## Listed records
Lemma maxChannel_throws (argument_limit : nat) (colors : list rgb) :
  (argument_limit < length colors)%nat ∨ (argument_limit < 3)%nat →
  maxChannel argument_limit colors = RangeError.
Proof.
  intros Hover. unfold maxChannel, ranges. cbn [mapM].
  destruct (Nat.le_gt_cases (length colors) argument_limit) as [Hlen|Hlen].
  - destruct Hover as [?|H3]; [lia|].
    destruct (channel_range_returns argument_limit colors 0 Hlen) as (r0 & -> & _).
    destruct (channel_range_returns argument_limit colors 1 Hlen) as (r1 & -> & _).
    destruct (channel_range_returns argument_limit colors 2 Hlen) as (r2 & -> & _).
    cbn [mbind outcome_mbind mret outcome_mret].
    rewrite Math_max_throws by (simpl; lia). reflexivity.
  - rewrite (channel_range_throws _ _ 0) by done. reflexivity.
Qed.

(** *** The recursion *)

Lemma sort_by_channel_length (channel : nat) (colors : list rgb) :
  length (sort_by_channel channel colors) = length colors.
Proof. apply Array_sort_length. Qed.

Lemma mid_sorted (channel : nat) (colors : list rgb) :
  mid (sort_by_channel channel colors) = (length colors / 2)%nat.
Proof. unfold mid. by rewrite sort_by_channel_length. Qed.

## Work instructions
Having located the line containing "mid (sort_by_channel channel", set it down along with every line after it through the end of the data, reproducing each exactly.

## Solution for this exercise
  mid (sort_by_channel channel colors) = (length colors / 2)%nat.
Proof. unfold mid. by rewrite sort_by_channel_length. Qed.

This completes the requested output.